Task item:
In the records below, some lines hold the word "else". Copy each of those lines.

Material supplied:

Definition cell (key : string) (row : Csv.row) : option string :=
  match Csv.get key row with
  | Some v => v
  | None => None
  end.

Definition csv_transaction (row : Csv.row) (n : Z) : res (option Transaction) :=
  amount <- float_of_cell (cell "amount" row) ;;
  let currency :=
    match Csv.get "currency" row with
    | Some v => v
    | None => Some "USD"
    end in
  Ok (mk_loaded (cell "date" row) amount currency
                (cell "category" row) (cell "type" row) n).

Fixpoint csv_rows (rows : list Csv.row) (loaded_transactions : loading)
  : res loading :=
  match rows with
  | [] => Ok loaded_transactions
  | row :: rest =>
      if negb (forallb (fun field => Csv.has_key field row) required_fields)
      then csv_rows rest loaded_transactions
      else
        transaction <-
          csv_transaction row (loaded_len loaded_transactions + 1) ;;
        csv_rows rest (loaded_append loaded_transactions transaction)
  end.

(** What a load returns and leaves behind; [None] when the ledger it
    installs is outside the model (see [loading]). *)
Definition finish_load (self : BudgetTracker) (r : res loading)
  : option (bool * BudgetTracker) :=
  match r with
  | Raise _ => Some (false, self)
  | Ok (Some loaded_transactions) =>
      Some (true, set_transactions self loaded_transactions)
  | Ok None => None
  end.

Definition load_from_csv (self : BudgetTracker) (f : file string)
  : option (bool * BudgetTracker) :=
  match f with
  | NoSuchFile => Some (false, self)
  | Unreadable => Some (false, self)
  | Content text =>
      finish_load self
        (rows <- Csv.dict_reader (Csv.file_lines (Csv.universal_newlines text)) ;;
         csv_rows rows (Some []))
  end.

(** [for transaction_data in transactions_data] *)
Definition json_iter (v : json) : res (list json) :=
  match v with
  | JArr l => Ok l
  | JObj m => Ok (map (fun kv => JStr (fst kv)) m)
  | JStr s =>
      Ok (map (fun c => JStr (String c EmptyString)) (list_ascii_of_string s))
  | _ => Raise TypeError
  end.

(** [field in transaction_data] *)
Definition json_in (field : string) (v : json) : bool :=
  match v with
  | JObj m => existsb (fun kv => String.eqb (fst kv) field) m
  | JArr l =>
      existsb (fun x => match x with
                        | JStr s => String.eqb s field
                        | _ => false
                        end) l
  | JStr s => PyStr.contains field s
  | _ => false
  end.

Definition json_iterable (v : json) : bool :=
  match v with
  | JObj _ | JArr _ | JStr _ => true
  | _ => false
  end.

(** [float(v)] *)
Definition float_of_json (v : option json) : res (option Q) :=
  match v with
  | Some (JNum q) => Ok (Some q)
  | Some (JBool b) => Ok (Some (if b then 1%Q else 0%Q))
  | Some (JStr s) => float_of_text s
  | _ => Raise TypeError
  end.

Definition json_str (v : option json) : option string :=
  match v with
  | Some (JStr s) => Some s
  | _ => None
  end.

Definition json_transaction (transaction_data : json) (n : Z)
  : res (option Transaction) :=
  match transaction_data with
  | JObj m =>
      amount <- float_of_json (dict_get "amount" m) ;;
      let currency :=
        match dict_get "currency" m with
        | Some v => json_str (Some v)
        | None => Some "USD"
        end in
      Ok (mk_loaded (json_str (dict_get "date" m)) amount currency
                    (json_str (dict_get "category" m))
                    (json_str (dict_get "type" m)) n)
  | _ => Raise TypeError
  end.

Fixpoint json_rows (items : list json) (loaded_transactions : loading)
  : res loading :=
  match items with
  | [] => Ok loaded_transactions
  | transaction_data :: rest =>
      if negb (json_iterable transaction_data) then Raise TypeError
      else if negb (forallb (fun field => json_in field transaction_data)
                            required_fields)
      then json_rows rest loaded_transactions
      else
        transaction <-
          json_transaction transaction_data
                           (loaded_len loaded_transactions + 1) ;;
        json_rows rest (loaded_append loaded_transactions transaction)
  end.

Definition load_from_json (self : BudgetTracker) (f : file json)
  : option (bool * BudgetTracker) :=
  match f with
  | NoSuchFile => Some (false, self)
  | Unreadable => Some (false, self)
  | Content data =>
      let run transactions_data :=
        finish_load self
          (items <- json_iter transactions_data ;; json_rows items (Some [])) in
      match data with
      | JArr _ => run data
      | JObj m =>
          match dict_get "transactions" m with
          | Some transactions_data => run transactions_data
          | None => Some (false, self)
          end
      | _ => Some (false, self)
      end
  end.

(** *** Budget alerts *)

Definition set_monthly_budget (self : BudgetTracker) (limit : Q)
  : BudgetTracker :=
  mkTracker (transactions self) (income_categories self)
            (expense_categories self) (budget_limits self)
            (Some limit) (weekly_budget_limit self).

Definition set_weekly_budget (self : BudgetTracker) (limit : Q)
  : BudgetTracker :=
  mkTracker (transactions self) (income_categories self)
            (expense_categories self) (budget_limits self)
            (monthly_budget_limit self) (Some limit).

Definition set_category_budget (self : BudgetTracker) (category : string)
  (limit : Q) : BudgetTracker :=
  mkTracker (transactions self) (income_categories self)
            (expense_categories self)
            (dict_set category limit (budget_limits self))
            (monthly_budget_limit self) (weekly_budget_limit self).

Record Alert : Type := mkAlert {
  alert_type : string;
  message : string;
  severity : string
}.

Response area:
      else
  | Some (JBool b) => Ok (Some (if b then 1%Q else 0%Q))
      else if negb (forallb (fun field => json_in field transaction_data)
      else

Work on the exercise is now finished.